What you have to do:
Searching the material below, find each line that includes the word "timer", and copy it.

==== Data provided

(** ** Claims *)

(** Booting the allocator: whatever the memory map and the kernel image,
    [pmm_init] followed by [pmm_buddy_setup] terminates and leaves a well-formed
    buddy system in which exactly the usable pages outside page 0 and the kernel
    image are free: the free lists, the block orders and the bitmap agree, blocks
    are aligned, disjoint and inside memory. *)
Theorem pmm_boot_free ks ke l :
  Forall entry_sane l →
  returns (pmm_buddy_setup (pmm_init ks ke l pmm_bss)) (λ s, pmm_wf s ∧
    ∀ i, 0 ≤ i < PMM_MAX_PAGES →
      free s i ↔ i ≠ 0 ∧ ¬ kernel_page ks ke i ∧ ∃ e, e ∈ l ∧ entry_page e i).
Proof.
  intros Hl. eapply returns_mono; [apply buddy_setup_spec; by apply init_fresh|].
  intros s (Hwf & Hbm & _). split; [exact Hwf|]. intros i Hi.
  rewrite <-(proj1 (init_spec ks ke l pmm_bss Hl) i Hi). unfold free. by rewrite Hbm.
Qed.

(** Before the buddy system is active, [pmm_alloc_page] finds a free page
    whenever there is one, wherever the search hint points: it returns 0 only if
    every page but page 0 is used, and otherwise a page that was free, whose bit
    (and no other) it sets. *)
Theorem pmm_early_alloc_complete s :
  buddy_active s = false → 0 ≤ last_search_index s ≤ PMM_MAX_PAGES →
  returns (pmm_alloc_page s) (λ '(r, s'),
    (r = 0 ∧ s' = s ∧ ∀ i, 0 < i → ¬ free s i) ∨
    ∃ pg, r = pg * PMM_PAGE_SIZE ∧ handed_out pg s s').
Proof.
  intros Hact Hlast. unfold pmm_alloc_page. rewrite Hact.
  set (fw := last_search_index s / 64).
  assert (0 ≤ fw ≤ BITMAP_WORDS) as Hfw.
  { unfold fw, BITMAP_WORDS, PMM_MAX_PAGES in *. split; [apply Z.div_pos; lia|].
    change 16384 with (1048576 / 64). apply Z.div_le_mono; lia. }
  pose proof (scan_words_spec (Z.to_nat (BITMAP_WORDS - fw)) fw s ltac:(lia) ltac:(lia)) as H1.
  destruct (scan_words _ fw s) as [r s'].
  destruct H1 as [(-> & -> & Hno)|(pg & -> & Hpg)].
  - cbn [Z.eqb negb]. pose proof (scan_words_spec (Z.to_nat fw) 0 s ltac:(lia) ltac:(lia)) as H2.
    destruct (scan_words _ 0 s) as [r2 s2]. cbn [returns].
    destruct H2 as [(-> & -> & Hno2)|H2]; [left|by right].
    split; [done|]. split; [done|]. intros i Hi Hf. pose proof Hf as [Hr _].
    unfold PMM_MAX_PAGES, BITMAP_WORDS in *.
    destruct (decide (i < fw * 64)); [eapply Hno2|eapply Hno]; eauto; lia.
  - rewrite page_addr_nonzero by apply Hpg. cbn [negb returns]. right. by exists pg.
Qed.

(** In buddy mode a request for [n] pages gets an aligned block of
    [2^k >= n] pages with [2^k < 2n], all free before and all (and only they)
    used after, with [used_pages_count] up by [2^k]; it fails only when no free
    block is large enough, and then changes nothing. *)
Theorem pmm_alloc_pages_spec n s :
  pmm_wf s → 1 ≤ n ≤ 2 ^ 31 →
  returns (pmm_alloc_pages n s) (λ '(r, s'), ∃ k, n ≤ 2 ^ k < 2 * n ∧
    ((r = 0 ∧ s' = s ∧ ¬ has_block s k) ∨ ∃ pg, r = pg * PMM_PAGE_SIZE ∧ claimed k pg s s')).
Proof.
  intros Hwf Hn. destruct (ceil_log2_spec n Hn) as (k & Hk & Hr & Hle & Hlt).
  eapply returns_mono; [by apply (alloc_pages_buddy n k)|]. intros [r s'] H. exists k.
  split; [|exact H]. split; [done|]. destruct (decide (k = 0)) as [->|]; [simpl; lia|].
  assert (2 ^ k = 2 * 2 ^ (k - 1)) by (rewrite <-Z.pow_succ_r by lia; f_equal; lia). lia.
Qed.
Lemma mask_bit_eq p : mask_bit p = Z.shiftl 1 (p mod 64).
Proof. unfold mask_bit. change 63 with (Z.ones 6). by rewrite Z.land_ones. Qed.

(** The words of one domain have the bits of the non-empty queues set. *)
Definition mask_ok (m : Z → Z) (full : Z → bool) : Prop :=
  (∀ w, 0 ≤ w < 4 → 0 ≤ m w < 2 ^ 64) ∧
  ∀ p, 0 ≤ p < 256 → Z.testbit (m (p / 64)) (p mod 64) = full p.

Lemma lor_width a b : 0 ≤ a < 2 ^ 64 → 0 ≤ b < 2 ^ 64 → 0 ≤ Z.lor a b < 2 ^ 64.
Proof.
  intros Ha Hb. split; [apply Z.lor_nonneg; lia|]. destruct (decide (Z.lor a b = 0)) as [->|Hn]; [done|].
  assert (0 ≤ Z.lor a b) by (apply Z.lor_nonneg; lia).
  apply Z.log2_lt_pow2; [lia|]. rewrite Z.log2_lor by lia.
  destruct (decide (a = 0)) as [->|]; [change (Z.log2 0) with 0|]; (destruct (decide (b = 0)) as [->|]; [change (Z.log2 0) with 0|]);
    apply Z.max_lub_lt; try lia; apply Z.log2_lt_pow2; lia.
Qed.

Lemma land_width a b : 0 ≤ a < 2 ^ 64 → 0 ≤ b → 0 ≤ Z.land a b < 2 ^ 64.
Proof.
  intros Ha Hb. split; [apply Z.land_nonneg; lia|]. 
  destruct (decide (Z.land a b = 0)) as [->|Hn]; [done|].
  assert (0 ≤ Z.land a b) by (apply Z.land_nonneg; lia).
  apply Z.log2_lt_pow2; [lia|]. assert (a ≠ 0) by (intros ->; done).
  pose proof (Z.log2_land a b ltac:(lia) ltac:(lia)). 
  assert (Z.log2 a < 64) by (apply Z.log2_lt_pow2; lia). lia.
Qed.
(** The dispatcher gets the right thread: [rq_dequeue_best] on a CPU
    returns a thread that was queued there in the current domain, no thread queued
    there in that domain has a higher priority, and it had been queued longest
    among those of its priority; it returns none only if none is queued.
    [rq_top_priority] is that thread's priority, or -1. *)
Theorem rq_dequeue_best_correct s Q c :
  rq_rep s Q → is_Some (rqs s c) → 0 ≤ cur_domain s →
  returns (rq_dequeue_best c s) (λ '(r, s'),
    let candidate x := rq_queued (tasks s x) = true ∧ home_cpu (tasks s x) = c ∧
                       rq_dom_of (tasks s x) = sel_domain s in
    match r with
    | None => (∀ x, ¬ candidate x) ∧ rq_top_priority c s = -1
    | Some t =>
      candidate t ∧ (∀ x, candidate x → priority (tasks s x) ≤ priority (tasks s t)) ∧
      head (Q (key s t)) = Some t ∧ rq_top_priority c s = priority (tasks s t) ∧
      rq_queued (tasks s' t) = false
    end).
Proof.
  intros Hr Hs Hc. pose proof Hs as [q Hq]. eapply returns_mono; [by apply dequeue_spec|].
  pose proof (top_spec s Q c q Hr Hq Hc) as Ht. unfold rq_top_priority. rewrite Hq.
  intros [r s'] [(-> & -> & He)|(t & p & l & -> & Hp & HL & Hmax & _ & _ & Hdq)].
  - split.
    + intros x (H1 & H2 & H3). assert (x ∈ Q (key s x)) as Hin by (by apply rep_queued).
      unfold key in Hin. rewrite H2, H3, He in Hin by apply Hr. by apply not_elem_of_nil in Hin.
    + destruct (top_bit _ _) as [p|]; [|done]. destruct Ht as (Hp & Hne & _). by rewrite He in Hne.
  - assert (t ∈ Q (c, sel_domain s, p)) as Hin by (rewrite HL; left).
    apply (rr_mem _ _ Hr) in Hin as [H1 H2]. pose proof H2 as Hkey. injection H2 as H2 H3 H4.
    split; [done|]. split; [|split; [by rewrite Hkey, HL|split; [|done]]].
    + intros x (X1 & X2 & X3). assert (x ∈ Q (key s x)) as Hin by (by apply rep_queued).
      unfold key in Hin. rewrite X2, X3 in Hin. rewrite H4.
      destruct (decide (priority (tasks s x) ≤ p)); [done|].
      rewrite Hmax in Hin by (pose proof (rr_task _ _ Hr x); lia). by apply not_elem_of_nil in Hin.
    + destruct (top_bit _ _) as [p'|].
      * destruct Ht as (Hp' & Hne & Hmax'). rewrite H4. destruct (decide (p' < p)) as [Hlt|].
        { by rewrite Hmax' in HL by lia. }
        destruct (decide (p < p')) as [Hlt|]; [by rewrite Hmax in Hne by lia|lia].
      * by rewrite Ht in HL.
Qed.
(* ===== verification/Sched.v ===== *)
(** * The tick and the dispatcher (kernel/core/scheduler/scheduler.c)

    [sched_tick_global] is the half of the timer tick that belongs to the machine
    (clock, domain schedule, replenishment sweep), [sched_tick_local] the half
    that belongs to a core, [sched_handle_idle] what a core does when nothing is
    queued, and [dispatch_outgoing], [pick_loop] and [dispatch_commit] the parts of
    [sched_pick_for_dispatch] that choose the next thread.  A core is named by its
    number; the core with number 0 owns the timer.

    The rest of [sched_pick_for_dispatch] is not modelled here: the deferred
    teardown, the delivery of a timeout fault, the FPU and the page-table base. *)

From Stdlib Require Import ZArith Lia.
From stdpp Require Import base numbers gmap list.
From S2P Require Import Prelude Kschedctx Runq.
Local Open Scope Z_scope.
Implicit Types (s : sched) (t : N) (c d p : Z).

(** [IRIS_V_MAX_CPUS] of the default configuration. *)
Definition MAX_CPUS : nat := 8.

(** The fixed domain schedule: slots of a domain and a length in ticks. *)
Record iris_dom_slot := Slot { slot_domain : Z; slot_ticks : Z }.
Definition dom_schedule : list iris_dom_slot := [Slot 0 0].

Definition upd_sc (i : N) (f : KSchedContext → KSchedContext) s : sched :=
  with_scs (upd_fn (scs s) i (f (scs s i))) s.

(** ** The tick *)

(** The [dom_schedule] array is an argument: the code's own is the default. *)
Definition sched_domain_tick (sch : list iris_dom_slot) s : bool * sched :=
  let n := Z.of_nat (length sch) in
  let slot i := nth (Z.to_nat i) sch (Slot 0 0) in
  if (n <=? 1) && (slot_ticks (slot 0) =? 0) then (false, s) else
  let left := if 0 <? dom_ticks_left s then dom_ticks_left s - 1 else dom_ticks_left s in
  if 0 <? left then (false, with_dom (cur_domain s) (dom_sched_idx s) left (dom_switches s) s) else
  let prev := cur_domain s in
  let idx := u32 (dom_sched_idx s + 1) mod n in
  let next := slot_domain (slot idx) in
  let s := with_dom next idx (slot_ticks (slot idx)) (dom_switches s) s in
  if decide (next = prev) then (false, s)
  else (true, with_dom next idx (slot_ticks (slot idx)) (u64 (dom_switches s + 1)) s).

(** [for (c = 0; c < MAX_CPUS; c++) if (ct) ct->need_resched = 1;], then a
    reschedule request to every other core. *)
Definition resched_all s : sched :=
  let s := foldl (λ s (n : nat), match current s (Z.of_nat n) with
                         | Some t => upd_task t (set_resched true) s
                         | None => s
                         end) s (seq 0 MAX_CPUS) in
  foldl (λ s (n : nat), with_ipi (Z.of_nat n) s) s (seq 1 (MAX_CPUS - 1)).

(** The body of the replenishment sweep. *)
Definition replenish s t : sched :=
  let k := tasks s t in
  if bool_decide (state k = TASK_BUDGET_EXHAUSTED) && negb (wake_tick k =? 0) &&
     (wake_tick k <=? scheduler_ticks s)
  then
    let s := match sched_ctx k with
             | Some i => upd_sc i (λ sc, with_remaining (budget_ticks sc) sc) s
             | None => s
             end in
    task_wakeup t (upd_task t (set_wake 0) s)
  else s.

Definition sched_tick_global (sch : list iris_dom_slot) s : sched :=
  let s := with_clock (u64 (scheduler_ticks s + 1)) (u64 (wall_ticks s + 1)) s in
  let '(changed, s) := sched_domain_tick sch s in
  let s := if changed then resched_all s else s in
  foldl replenish s (thread_list s).

(** The end of [sched_tick_local]: preemption by priority and the time slice. *)
Definition tick_slice c t s : sched :=
  let k := tasks s t in
  let s := if bool_decide (state k = TASK_RUNNING) && (priority k <? rq_top_priority c s)
           then upd_task t (set_resched true) s else s in
  let s := if 0 <? ticks_left (tasks s t)
           then upd_task t (λ k, set_ticks (ticks_left k - 1) k) s else s in
  if ticks_left (tasks s t) =? 0 then upd_task t (set_resched true) s else s.

Definition sched_tick_local c s : sched :=
  let s := if decide (current s c = idle_thread s)
           then with_idle_ticks (upd_fn (idle_ticks s) c (u64 (idle_ticks s c + 1))) s else s in
  match current s c with
  | None => s
  | Some t =>
    let k := tasks s t in
    match sched_ctx k, bool_decide (state k = TASK_RUNNING) with
    | Some i, true =>
      let '(exhausted, sc) := kschedctx_charge_tick (scheduler_ticks s) (scs s i) in
      let s := upd_sc i (λ _, sc) s in
      if exhausted then
        match timeout_ep k with
        | Some _ => upd_task t (λ k, set_resched true (set_pending true k)) s
        | None =>
          let s := upd_sc i kschedctx_flush_run s in
          if negb (kschedctx_has_refill (scs s i)) then upd_task t (set_resched true) s
          else upd_task t (λ k, set_resched true (set_wake 0 (set_state TASK_BUDGET_EXHAUSTED k))) s
        end
      else tick_slice c t s
    | _, _ => tick_slice c t s
    end
  end.

(** ** The dispatcher *)

(** The first walk of [sched_handle_idle]: the nearest deadline. *)
Definition nearest s (min_wake : Z) t : Z :=
  let k := tasks s t in
  let min_wake := if negb (wake_tick k =? 0) && (wake_tick k <? min_wake)
                  then wake_tick k else min_wake in
  match sched_ctx k with
  | Some i =>
    let sc := scs s i in
    if bool_decide (state k = TASK_BUDGET_EXHAUSTED) && (0 <? refill_count sc) then
      let due := r_at (refills sc (refill_head sc)) in
      if due <? min_wake then due else min_wake
    else min_wake
  | None => min_wake
  end.

(** The compare-exchange loop leaves the larger of the clock and the deadline. *)
Definition fast_forward c (min_wake : Z) s : sched :=
  if negb (min_wake =? 2 ^ 64 - 1) && (c =? 0) then
    if scheduler_ticks s <? min_wake then with_clock min_wake (wall_ticks s) s else s
  else s.

(** The body of the second walk: a thread whose budget came back is woken. *)
Definition wake_refilled s t : sched :=
  if decide (idle_thread s = Some t) then s else
  let k := tasks s t in
  match sched_ctx k with
  | Some i =>
    if bool_decide (state k = TASK_BUDGET_EXHAUSTED) then
      let '(gained, sc) := kschedctx_apply_refills (scheduler_ticks s) (scs s i) in
      let s := upd_sc i (λ _, sc) s in
      if gained then task_wakeup t (upd_task t (set_wake 0) s) else s
    else s
  | None => s
  end.

Definition sched_handle_idle c s : res (option N * sched) :=
  let min_wake := foldl (nearest s) (2 ^ 64 - 1) (thread_list s) in
  let s := fast_forward c min_wake s in
  let s := foldl wake_refilled s (thread_list s) in
  rq_dequeue_best c s.

(** What the dispatcher does to the outgoing thread before it lets go of it (a
    dead one also joins the reap queue, which is not part of this state). *)
Definition dispatch_outgoing t s : sched :=
  let s := match sched_ctx (tasks s t) with Some i => upd_sc i kschedctx_flush_run s | None => s end in
  let s := if decide (state (tasks s t) = TASK_RUNNING) then
             let s := upd_task t (set_state TASK_READY) s in
             if decide (idle_thread s = Some t) then s else rq_enqueue t s
           else s in
  upd_task t (set_on_cpu false) s.

(** The choice of the next thread.  A thread its last core still holds is waited
    for without bound: in this sequential model the wait does not end. *)
Fixpoint pick_loop (fuel : nat) c s : res (option N * sched) :=
  match fuel with
  | O => NoFuel
  | S fuel =>
    '(chosen, s) ← rq_dequeue_best c s;
    '(chosen, s) ← (match chosen with Some t => Ret (Some t, s) | None => sched_handle_idle c s end);
    match chosen with
    | None => Ret (None, s)
    | Some t =>
      if on_cpu (tasks s t) then NoFuel else
      let s := upd_task t (set_on_cpu true) s in
      if decide (state (tasks s t) = TASK_SUSPENDED)
      then pick_loop fuel c (upd_task t (set_on_cpu false) s)
      else Ret (Some t, s)
    end
  end.

Definition dispatch_commit c t s : sched :=
  let s := upd_task t (λ k, set_resched false (set_ticks (time_slice k) (set_state TASK_RUNNING k))) s in
  with_current (upd_fn (current s) c (Some t)) s.
(** No run queue and no link leads to [t], no core runs it, and it waits for a
    replenishment: the state [sched_tick_local] and the dispatcher leave it in. *)
Record parked s : Prop := Parked {
  pd_state : state (tasks s t) = TASK_BUDGET_EXHAUSTED ∧ wake_tick (tasks s t) = 0;
  pd_cpu   : ∀ c, current s c ≠ Some t;
  pd_rq    : ∀ c q d p, rqs s c = Some q → rq_head q d p ≠ Some t ∧ rq_tail q d p ≠ Some t;
  pd_next  : ∀ x, rq_next (tasks s x) ≠ Some t;
}.

(** What happens on a machine whose cores have something to run: ticks on any
    core, wake-ups of other threads, and dispatches on a core with a thread queued
    in the current domain. *)
Inductive busy_step : sched → sched → Prop :=
  | busy_tick_global sch s : busy_step s (sched_tick_global sch s)
  | busy_tick_local c s : busy_step s (sched_tick_local c s)
  | busy_wakeup u s : u ≠ t → busy_step s (task_wakeup u s)
  | busy_dispatch c s s1 x s2 :
      s1 = match current s c with Some o => dispatch_outgoing o s | None => s end →
      rq_top_priority c s1 ≠ -1 → pick_loop 1 c s1 = Ret (Some x, s2) →
      busy_step s (dispatch_commit c x s2).

Lemma parked_upd u f s : u ≠ t → (∀ k, rq_next (f k) = rq_next k) → parked s → parked (upd_task u f s).
Proof.
  intros Hu Hf [H1 H2 H3 H4]. split; try done.
  - rewrite tasks_upd, decide_False by done. done.
  - intros x. rewrite tasks_upd. case_decide; [by subst; rewrite Hf|done].
Qed.

Lemma parked_enqueue u s : u ≠ t → parked s → parked (rq_enqueue u s).
Proof.
  intros Hu [H1 H2 H3 H4]. pose proof (enqueue_frame u s) as (F1 & _ & F3 & _).
  assert (state (tasks (rq_enqueue u s) t) = TASK_BUDGET_EXHAUSTED ∧ wake_tick (tasks (rq_enqueue u s) t) = 0) as HS.
  { specialize (F1 t). destruct H1 as [<- <-]. split; [exact (f_equal state F1)|exact (f_equal wake_tick F1)]. }
  split; [done|by rewrite F3|..]; clear HS F1 F3; unfold rq_enqueue; destruct (rqs s (home_cpu _)) as [q|] eqn:Hq; try done;
    unfold rq_link_locked; destruct (rq_queued _); try done; cbv zeta;
    destruct (rq_head q _ _) eqn:Eh; [destruct (rq_tail q _ _) eqn:Et| |destruct (rq_tail q _ _) eqn:Et|];
    cbn [rq_live_inc with_counts put_rq with_rqs rqs tasks].
  - intros c q' d p. unfold upd_fn at 1. case_decide; [|apply H3]. intros [= <-].
    cbn [set_tail rq_head rq_tail]. rewrite upd2_spec. destruct (H3 _ q d p Hq). split; [done|]. case_decide; [congruence|done].
  - exact H3.
  - intros c q' d p. unfold upd_fn at 1. case_decide; [|apply H3]. intros [= <-].
    cbn [set_mask set_tail set_head rq_head rq_tail]. rewrite !upd2_spec. destruct (H3 _ q d p Hq).
    split; case_decide; congruence || done.
  - intros x. rewrite !tasks_upd. repeat case_decide; simpl; congruence || done.
  - intros x. rewrite !tasks_upd. repeat case_decide; simpl; congruence || done.
  - intros x. rewrite !tasks_upd. repeat case_decide; simpl; congruence || done.
Qed.

Lemma parked_sc i f s : parked s → parked (upd_sc i f s).
Proof. intros []. by split. Qed.

Lemma parked_wakeup u s : u ≠ t → parked s → parked (task_wakeup u s).
Proof.
  intros Hu Hp. unfold task_wakeup. case_decide; [done|]. destruct (terminal _); [done|]. cbv zeta.
  assert (parked (upd_task u (set_state TASK_READY) s)) as Hp1 by (by apply parked_upd).
  case_decide; [done|]. apply (parked_enqueue u) in Hp1; [|done]. by destruct Hp1.
Qed.

Lemma parked_replenish s u : parked s → parked (replenish s u).
Proof.
  intros Hp. unfold replenish. destruct (_ && _ && _) eqn:E; [|done]. cbv zeta.
  assert (u ≠ t) as Hu.
  { intros ->. destruct (pd_state s Hp) as [_ Hw]. rewrite Hw in E. by rewrite andb_false_r in E. }
  apply parked_wakeup; [done|]. apply parked_upd; [done..|]. destruct (sched_ctx _); [by apply parked_sc|done].
Qed.

Lemma parked_resched_all s : parked s → parked (resched_all s).
Proof.
  intros Hp. unfold resched_all. set (s1 := foldl _ s _).
  assert (parked s1) as Hp1.
  { subst s1. revert s Hp. induction (seq 0 MAX_CPUS) as [|n l IH]; intros s Hp; cbn [foldl]; [done|].
    apply IH. destruct (current s (Z.of_nat n)) as [u|] eqn:Hu; [|done]. apply parked_upd; [|done..].
    intros ->. by apply (pd_cpu s Hp) in Hu. }
  clearbody s1. revert s1 Hp1. induction (seq 1 (MAX_CPUS - 1)) as [|n l IH]; intros s1 Hp1; cbn [foldl]; [done|].
  apply IH. by destruct Hp1.
Qed.

Lemma parked_tick_global sch s : parked s → parked (sched_tick_global sch s).
Proof.
  intros Hp. unfold sched_tick_global. set (s1 := with_clock _ _ s). assert (parked s1) as Hp1 by (by destruct Hp).
  assert (parked (sched_domain_tick sch s1).2) as Hp2.
  { unfold sched_domain_tick. destruct (_ && _); [done|]. cbv zeta. destruct (0 <? _); [by destruct Hp1|].
    case_decide; by destruct Hp1. }
  destruct (sched_domain_tick sch s1) as [b s2]. cbn [snd] in Hp2.
  set (s3 := if b then _ else _). assert (parked s3) as Hp3 by (unfold s3; destruct b; [by apply parked_resched_all|done]).
  clearbody s3. revert Hp3. generalize (thread_list s3). intros l. revert s3.
  induction l as [|u l IH]; intros s3 Hp3; cbn [foldl]; [done|]. by apply IH, parked_replenish.
Qed.

Lemma parked_tick_slice c u s : u ≠ t → parked s → parked (tick_slice c u s).
Proof.
  intros Hu Hp. unfold tick_slice. cbv zeta. set (s1 := if _ && _ then _ else s).
  assert (parked s1) as Hp1 by (unfold s1; destruct (_ && _); [by apply parked_upd|done]).
  set (s2 := if 0 <? _ then _ else s1).
  assert (parked s2) as Hp2 by (unfold s2; destruct (0 <? _); [by apply parked_upd|done]).
  destruct (_ =? 0); [by apply parked_upd|done].
Qed.
(* ===== verification/IpcMsg.v ===== *)
(** * The message ABI (kernel/include/iris/ipc_msg.h)

    A message is a MessageInfo word and four message registers, and for a longer
    payload the bytes of the thread's registered IPC buffer.  This file has the
    packing of the words, the two functions of syscall_endpoint.c that move a
    message between a thread's registers and its staging ([ipc_msg_load],
    [ipc_msg_store]), and the three that move the payload. *)

From Stdlib Require Import ZArith Lia.
From stdpp Require Import base numbers gmap list.
From S2P Require Import Prelude Rights Ipc.
Local Open Scope Z_scope.

Definition IRIS_MSG_WORDS : Z := 4.
Definition IRIS_IPC_BUF_SIZE : Z := 256.
Definition IRIS_MI_LEN_MASK : Z := 0xF.
Definition IRIS_MI_EXTRA_SHIFT : Z := 4.
Definition IRIS_MI_EXTRA_MASK : Z := 0xFF.
Definition IRIS_MI_BUF_SHIFT : Z := 12.
Definition IRIS_MI_BUF_MASK : Z := 0x1FFF.
Definition IRIS_MI_LABEL_SHIFT : Z := 25.
Definition IRIS_CAPW_RIGHTS_SHIFT : Z := 32.

(** Argument and return words. *)
Definition IRIS_MSGA_INFO : nat := 1.
Definition IRIS_MSGA_MR0 : nat := 2.
Definition IRIS_MSGA_MR1 : nat := 3.
Definition IRIS_MSGA_MR2 : nat := 4.
Definition IRIS_MSGA_MR3 : nat := 5.
Definition IRIS_MSGA_CAP : nat := 6.
Definition IRIS_MSGA_RECV : nat := 7.
Definition IRIS_MSGR_BADGE : nat := 0.
Definition IRIS_MSGR_INFO : nat := 1.
Definition IRIS_MSGR_CAP : nat := 2.
Definition IRIS_MSGR_MR0 : nat := 3.
Definition IRIS_MSGR_MR1 : nat := 4.
Definition IRIS_MSGR_MR2 : nat := 5.
Definition IRIS_MSGR_MR3 : nat := 6.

========

Finished exercise:
    [sched_tick_global] is the half of the timer tick that belongs to the machine
    number; the core with number 0 owns the timer.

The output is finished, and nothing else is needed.